Schematic diagram of restoration pathways of improving water quality

Conclusion

The water quality as well as river ecosystem of Damodar has been deteriorated for last three to four decades. In the recent years, many applied research on water quality had been conducted and they have brought the reasons behind the deterioration of water quality such as urban sewage and discharge of industrial effluents from the iron and steel industries, chemical, cement, tannery industry, thermal power plant. The contemporary research highlighted that industrial waste effluents are directly thrown into the river water without treatment ( Bhattacharyya et al. 2013; Sundararanjan and Mohan 2011; Ghosh and Banerjee, 2012; Singh et al. 2014; Chatterjee et al. 2010; George et al. 2010; Mukherjee et al. 2012). Here, the current study focused that the physical, chemical and heavy metals have been found beyond permissible limit (WHO, 2011) at effluents discharge sites in the present study.
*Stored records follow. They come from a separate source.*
(** The long options. *)
Definition take_word (arg : list byte) (o : options) : option (options + command) :=
  if bool_decide (arg = str "--check") then Some (inl (set_check o))
  else if bool_decide (arg = str "--benchmark-all") || bool_decide (arg = str "--bench-all")
    then Some (inl (set_bench o kBenchAll (testIDs o)))
  else if bool_decide (arg = str "--quiet") then Some (inl (set_numbers o (keySize o) (nbIterations o) (logLevel o - 1)))
  else if bool_decide (arg = str "--little-endian") then Some (inl (set_display o (o_algo o) little_endian (o_convention o)))
  else if bool_decide (arg = str "--strict") then Some (inl (set_flags o true (o_statusOnly o) (o_warn o) (explicitStdin o)))
  else if bool_decide (arg = str "--status") then Some (inl (set_flags o (o_strictMode o) true (o_warn o) (explicitStdin o)))
  else if bool_decide (arg = str "--warn") then Some (inl (set_flags o (o_strictMode o) (o_statusOnly o) true (explicitStdin o)))
  else if bool_decide (arg = str "--help") then Some (inr (Return 0))
  else if bool_decide (arg = str "--version") then Some (inr SelfTest)
  else if bool_decide (arg = str "--tag") then Some (inl (set_display o (o_algo o) (o_endianess o) display_bsd))
  else None.

(** The loop over the arguments: the options and the names, if any are given. *)
Fixpoint take_args (args : list (list byte)) (o : options) : taken (options * list (list byte)) :=
  match args with
  | [] => Some (inl (o, []))
  | arg :: rest =>
    match take_word arg o with
    | Some (inl o) => take_args rest o
    | Some (inr c) => Some (inr c)
    | None =>
      if bool_decide (arg = str "--") then Some (inl (o, rest))
      else
        match arg with
        | x2d :: s =>
          let o := if bool_decide (s = []) then set_flags o (o_strictMode o) (o_statusOnly o) (o_warn o) true else o in
          r ← take_letters (length s) s o;
          match r with
          | inl o => take_args rest o
          | inr c => Some (inr c)
          end
        | _ => Some (inl (o, arg :: rest))
        end
    end
  end.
In this study, assessment on difference of water quality between prelockdown and during lockdown of COVID-19 was conducted through a new approach, i.e., WPI as suggested by Hossain and Patra, 2020. WPI of prelockdown showed that around 100% samples are of highly polluted. During lockdown a significant development has been noticed in river water. WPI of lockdown showed that around 90.90% samples are of good and around 9.10% samples are of moderately polluted.

Thus, various awareness programmes should be practiced by local governing bodies. From this research work on impact of lockdown to improvement of river water quality would be helpful for further management, restoration and spatial treatment of river water towards the achievement of environmental sustainability.